In PySpark, the cast() function is used to change the data type of a column within a DataFrame. This is helpful when you need to standardize column data types for data processing, schema consistency, or compatibility with other operations.

* Basic Syntax for cast()

```
# This is formatted as code
from pyspark.sql.functions import col

# Single column cast
df = df.withColumn("column_name", col("column_name").cast("target_data_type"))

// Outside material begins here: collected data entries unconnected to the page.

(** X8. A cycle that returns, with a text or with an error of the GPU template
    or of a later group, has added every value of the GPU grouping that
    parses to the accumulator: the map is the one the loop over the grouping
    leaves, and the entry of a series that is not in the grouping is as it
    was. *)
Theorem cycle_accumulates_even_when_it_fails `{!Externals} (env : Env)
    (m : MetricsPipeline) (collector : DCGMCollector) (g : MetricsByCounter)
    (s s' : State) (gc : gmap string float) (r : string * option error) :
  EnvOK env →
  gpuCollector m = Some collector →
  gpuSample env m collector = Some g →
  gpuCounters s = Some gc →
  run env m s = (Done r, s') →
  gpuCounters s' =
    Some (totals gc (metricsOf (rangeMap (visit env AccumulateSite g) g))) ∧
  ∀ fp, series g fp = [] →
    ∃ gc', gpuCounters s' = Some gc' ∧ gc' !! fp = gc !! fp.
Proof.
  intros Henv Hc Hg Hgc Hrun.
  destruct (run_gpu_inv _ _ _ _ _ _ _ Hc Hg Hrun) as (s1 & ext & s2 & _ & Hk1 & Hext & _ & Hk2).
  rewrite Hgc in Hk1.
  pose proof (extendWithCounters_spec env g s1 gc Hk1) as Hspec. simpl in Hspec.
  rewrite Hspec in Hext. injection Hext as _ <-. simpl in Hk2.
  split; [done|]. intros fp Hfp. eexists. split; [done|].
  apply totals_lookup_other. by apply series_nil_visited.
Qed.

(** ** The accumulator only grows *)

Global Instance KeepsKeys_preorder : PreOrder KeepsKeys.
Proof.
  split.
  - intros s gc Hgc. eauto.
  - intros s1 s2 s3 H12 H23 gc Hgc.
    destruct (H12 gc Hgc) as (gc2 & Hgc2 & Hsub2).
    destruct (H23 gc2 Hgc2) as (gc3 & Hgc3 & Hsub3). eauto.
Qed.

Lemma effect_weaken (R1 R2 : relation State) {A} (ma : M A) :
  (∀ s s', R1 s s' → R2 s s') → Effect R1 ma → Effect R2 ma.
Proof. intros Hsub Hma s r s' E. apply Hsub. by eapply Hma. Qed.

Lemma SameCounters_KeepsKeys s s' : SameCounters s s' → KeepsKeys s s'.
Proof. intros Hs gc Hgc. exists gc. split; [by rewrite Hs|done]. Qed.

Lemma grows_addToCounter fp val : Effect KeepsKeys (addToCounter fp val).
Proof.
  intros s r s' E gc Hgc. unfold addToCounter in E. rewrite Hgc in E. simplify_eq.
  eexists. split; [done|]. intros fp' Hfp'.
  destruct (decide (fp = fp')) as [->|Hne].
  - rewrite lookup_insert_eq. eauto.
  - by rewrite lookup_insert_ne.
Qed.

Lemma grows_extendWithCounters `{!Externals} env metrics :
  Effect KeepsKeys (extendWithCounters env metrics).
Proof.
  unfold extendWithCounters. apply effect_forEachWith; [apply _|].
  intros ext [c l] _. unfold accumulateCounter.
  apply effect_bind; [apply _| |intros; apply effect_ret; apply _].
  apply effect_forEachWith; [apply _|]. intros nm mv _. unfold accumulateMetric.
  destruct (ParseFloat (Value mv));
    (apply effect_bind; [apply _| |intros; apply effect_ret; apply _]).
  - apply grows_addToCounter.
  - apply (effect_weaken SameCounters); [apply SameCounters_KeepsKeys|apply keeps_logf].
Qed.

Lemma grows_gpuStage `{!Externals} env m : Effect KeepsKeys (gpuStage env m).
Proof.
  unfold gpuStage. destruct (gpuCollector m) as [collector|]; [|apply effect_ret; apply _].
  apply effect_bind; [apply _| |].
  - unfold gpuExtended.
    destruct (GetMetrics collector (world env)) as [metrics|]; [|apply effect_ret; apply _].
    destruct (applyTransformations _ _ _ _) as [metrics'|]; [|apply effect_ret; apply _].
    apply effect_bind; [apply _| |intros _].
    + apply (effect_weaken SameCounters); [apply SameCounters_KeepsKeys|].
      apply effect_whenMetered; [apply _|]. apply (keeps_emitterOf env m FE_GPU).
    + apply effect_bind; [apply _| |intros; apply effect_ret; apply _].
      apply grows_extendWithCounters.
  - intros [flow|ext]; [apply effect_ret; apply _|].
    destruct (FormatMetrics _ _) as [txt [err|]]; apply effect_ret; apply _.
Qed.

Lemma grows_stages `{!Externals} env m gs : ∀ formatted,
  Effect KeepsKeys (stages env m gs formatted).
Proof.
  induction gs as [|g gs IH]; intros formatted; simpl; [apply effect_ret; apply _|].
  apply effect_andThen; [apply _| |done].
  destruct (decide (g = FE_GPU)) as [->|Hg]; [apply grows_gpuStage|].
  apply (effect_weaken SameCounters); [apply SameCounters_KeepsKeys|].
  by apply keeps_stageOf.
Qed.

Lemma grows_run `{!Externals} env m : Effect KeepsKeys (run env m).
Proof.
  intros s r s' E. rewrite run_stages in E. revert s r s' E.
  apply effect_bind; [apply _|apply grows_stages|].
  intros [formatted|text err]; apply effect_ret; apply _.
Qed.

Lemma grows_logf lvl msg : Effect KeepsKeys (logf lvl msg).
Proof. apply (effect_weaken SameCounters); [apply SameCounters_KeepsKeys|apply keeps_logf]. Qed.

Lemma grows_iteration `{!Externals} env m sel out : Effect KeepsKeys (iteration env m sel out).
Proof.
  unfold iteration. destruct sel; [apply effect_ret; apply _|].
  apply effect_bind; [apply _|apply grows_run|]. intros [o [err|]].
  - apply effect_bind; [apply _|apply grows_logf|]. intros _.
    destruct (send out ""); apply effect_ret; apply _.
  - case_decide.
    + apply effect_bind; [apply _|apply grows_logf|]. intros _. apply effect_ret; apply _.
    + destruct (send out o); apply effect_ret; apply _.
Qed.

(** X9. Whatever the scheduler and its cycles do, and however they end, they
    never delete from the accumulator: a fingerprint that has an entry keeps
    one. *)
Theorem accumulator_entries_are_never_removed `{!Externals} (m : MetricsPipeline)
    (events : list (Selected * Env)) (out : Chan) (s s' : State)
    (r : Outcome LoopStep) (gc : gmap string float) :
  Run m events out s = (r, s') →
  gpuCounters s = Some gc →
  ∃ gc', gpuCounters s' = Some gc' ∧ ∀ fp, is_Some (gc !! fp) → is_Some (gc' !! fp).
Proof.
  intros Hrun Hgc. revert Hgc. generalize gc.
  change (KeepsKeys s s'). revert s r s' Hrun.
  change (Effect KeepsKeys (Run m events out)).
  unfold Run. apply effect_bind; [apply _|apply grows_logf|]. intros _.
  revert out. induction events as [|[sel env] events IH]; intros out; simpl.
  - apply effect_ret; apply _.
  - apply effect_bind; [apply _|apply grows_iteration|].
    intros [|out'|v]; [apply effect_ret; apply _|apply IH|apply effect_ret; apply _].
Qed.

(** ** An unbuffered channel *)

Lemma unbuffered_loop `{!Externals} m events : ∀ out s out' s',
  cap out = 0 → buf out = [] →
  loop m events out s = (Done (Continues out'), s') →
  cap out' = 0 ∧ buf out' = [] ∧ ∃ k, handed out' = handed out ++ replicate k "".
Proof.
  induction events as [|[sel env] events IH]; intros out s out' s' Hcap Hbuf Hloop.
  - simpl in Hloop. unfold mret, M_ret in Hloop. simplify_eq.
    split; [done|]. split; [done|]. exists 0. simpl. by rewrite app_nil_r.
  - simpl in Hloop. apply bind_inv_Done in Hloop as (step & s1 & Hit & Hloop).
    destruct step as [|out1|v]; [done| |done].
    assert (cap out1 = 0 ∧ buf out1 = [] ∧
            (handed out1 = handed out ∨ handed out1 = handed out ++ [""])) as (Hc1 & Hb1 & Hh1).
    { unfold iteration in Hit. destruct sel; [done|].
      apply bind_inv_Done in Hit as ([o [err|]] & s2 & _ & Hit).
      - apply bind_inv_Done in Hit as ([] & s3 & _ & Hit).
        unfold send in Hit. rewrite Hcap, Hbuf in Hit. simpl in Hit.
        case_decide; [|done]. unfold mret, M_ret in Hit. simplify_eq. simpl. eauto.
      - rewrite decide_True in Hit by by rewrite Hcap, Hbuf.
        apply bind_inv_Done in Hit as ([] & s3 & _ & Hit).
        unfold mret, M_ret in Hit. simplify_eq. eauto. }
    destruct (IH out1 s1 out' s' Hc1 Hb1 Hloop) as (Hc & Hb & k & Hk).
    split; [done|]. split; [done|]. destruct Hh1 as [Hh1|Hh1]; rewrite Hh1 in Hk.
    + by exists k.
    + exists (S k). by rewrite Hk, <- app_assoc.
Qed.

(** X10. On an unbuffered channel the test [len(out) == cap(out)] always holds:
    the scheduler drops the text of every cycle that succeeds, also when a
    receiver is waiting, and all that a receiver can ever get from it is the
    empty string sent after a cycle that failed. *)
Theorem unbuffered_channel_gets_no_text `{!Externals} (m : MetricsPipeline)
    (events : list (Selected * Env)) (out out' : Chan) (s s' : State) :
  cap out = 0 →
  buf out = [] →
  Run m events out s = (Done (Continues out'), s') →
  buf out' = [] ∧ ∃ k, handed out' = handed out ++ replicate k "".
Proof.
  intros Hcap Hbuf Hrun. unfold Run in Hrun.
  apply bind_inv_Done in Hrun as ([] & s1 & _ & Hloop).
  by destruct (unbuffered_loop m events out s1 out' s' Hcap Hbuf Hloop) as (_ & ? & ?).
Qed.

(** ** What [NewMetricsPipeline] returns *)

Lemma registerCounter_Err `{!Externals} meter om counter err :
  registerCounter meter om counter = Err err ↔
  ∃ kind e, instrumentCall meter counter = Some (kind, Err e) ∧
            err = "failed to create " +:+ kind +:+ " metric " +:+ FieldName counter +:+
                  ": " +:+ e.
Proof.
  unfold registerCounter, instrumentCall. split.
  - intros Hr. repeat case_decide;
      try (destruct (Float64Gauge _ _ _) as [i|e]);
      try (destruct (Float64Counter _ _ _) as [i|e]);
      try (destruct (Float64Histogram _ _ _) as [i|e]);
      simplify_eq; by eexists _, _.
  - intros (kind & e & Hcall & ->).
    repeat case_decide; [injection Hcall as <- ->; done..|done].
Qed.

Lemma registerCounters_Err `{!Externals} meter cs : ∀ om err,
  registerCounters meter om cs = Err err ↔
  ∃ cs1 counter cs2 kind e,
    cs = cs1 ++ counter :: cs2 ∧
    (∀ c kind e, c ∈ cs1 → instrumentCall meter c ≠ Some (kind, Err e)) ∧
    instrumentCall meter counter = Some (kind, Err e) ∧
    err = "failed to create " +:+ kind +:+ " metric " +:+ FieldName counter +:+ ": " +:+ e.
Proof.
  induction cs as [|c cs IH]; intros om err; simpl.
  - split; [done|]. intros (cs1 & ? & ? & ? & ? & Hcs & _). by destruct cs1.
  - destruct (registerCounter meter om c) as [om'|err'] eqn:Hc.
    + rewrite IH. split.
      * intros (cs1 & counter & cs2 & kind & e & -> & Hcs1 & Hcall & ->).
        exists (c :: cs1), counter, cs2, kind, e. split; [done|]. split; [|done].
        intros c' kind' e' [->|Hin]%elem_of_cons Hcall'; [|by eapply Hcs1].
        assert (registerCounter meter om c =
                Err ("failed to create " +:+ kind' +:+ " metric " +:+ FieldName c +:+
                     ": " +:+ e')) as Herr by (apply registerCounter_Err; eauto).
        by rewrite Hc in Herr.
      * intros (cs1 & counter & cs2 & kind & e & Hcs & Hcs1 & Hcall & ->).
        destruct cs1 as [|c' cs1]; simplify_eq/=.
        -- assert (registerCounter meter om counter =
                   Err ("failed to create " +:+ kind +:+ " metric " +:+
                        FieldName counter +:+ ": " +:+ e)) as Herr
             by (apply registerCounter_Err; eauto).
           by rewrite Hc in Herr.
        -- exists cs1, counter, cs2, kind, e. split; [done|]. split; [|done].
           intros c kind' e' Hin. apply Hcs1. by right.
    + split.
      * intros [= <-]. apply registerCounter_Err in Hc as (kind & e & Hcall & ->).
        exists [], c, cs, kind, e. split; [done|]. split; [|done].
        by intros ? ? ? ?%elem_of_nil.
      * intros (cs1 & counter & cs2 & kind & e & Hcs & Hcs1 & Hcall & ->).
        destruct cs1 as [|c' cs1]; simplify_eq/=.
        -- assert (registerCounter meter om counter =
                   Err ("failed to create " +:+ kind +:+ " metric " +:+
                        FieldName counter +:+ ": " +:+ e)) as Herr
             by (apply registerCounter_Err; eauto).
           rewrite Hc in Herr. by simplify_eq.
        -- apply registerCounter_Err in Hc as (kind' & e' & Hcall' & _).
           exfalso. eapply (Hcs1 c'); [by left|done].
Qed.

# Multiple columns cast with select
cast_expr = [ col("column1_name").cast("target_data_type1"),
col("column2_name").cast("target_data_type2"),
# More columns and data types as needed
]


df = df.select(*cast_expr)


```



In [1]:
from pyspark.sql import SparkSession
from pyspark.sql.types import *
from pyspark.sql.functions import *  # Import the function
spark = SparkSession.builder.getOrCreate()
from pyspark.sql.functions import regexp_replace, col
from google.colab import drive


### Example
Let's create a dataset and apply cast() to change the data types of multiple columns

In [5]:
#Defimne the schema for the dataset
schema = StructType([
    StructField("name", StringType(), True),
    StructField("age", StringType(), True), # Storage as StringType initially
    StructField("height", StringType(), True) # Stored as StringType initially
])

# Create Sample dataset
data = [
    ("Alice", "25", "160.5"),
    ("Bob", "30", "175.2"),
    ("Charlie", "22", "180")
]

#Create DataFrame
df = spark.createDataFrame(data, schema)

#Print the schema and  display the data
df.printSchema()
df.show()





root
 |-- name: string (nullable = true)
 |-- age: string (nullable = true)
 |-- height: string (nullable = true)

+-------+---+------+
|   name|age|height|
+-------+---+------+
|  Alice| 25| 160.5|
|    Bob| 30| 175.2|
|Charlie| 22|   180|
+-------+---+------+



In [6]:
# Define cast expression for multiple column
cast_expr = [
    col("name").cast('string'),
    col("age").cast("int"), # casting age to integertype
    col("height").cast("double") # casting height to doubletype

]

#Apply the cast expressions to the Dataframe
df = df.select(*cast_expr)

#Show the result
df.printSchema()
df.show()



root
 |-- name: string (nullable = true)
 |-- age: integer (nullable = true)
 |-- height: double (nullable = true)

+-------+---+------+
|   name|age|height|
+-------+---+------+
|  Alice| 25| 160.5|
|    Bob| 30| 175.2|
|Charlie| 22| 180.0|
+-------+---+------+



### Advantages of Using cast()
* Schema Alignment: Ensures data types in different tables or DataFrames are compatible for joining or union operations.
* Data Consistency: Ensures all columns conform to expected data types for downstream data processing.
* Error Reduction: Minimizes issues arising from mismatched data types in computations or transformations.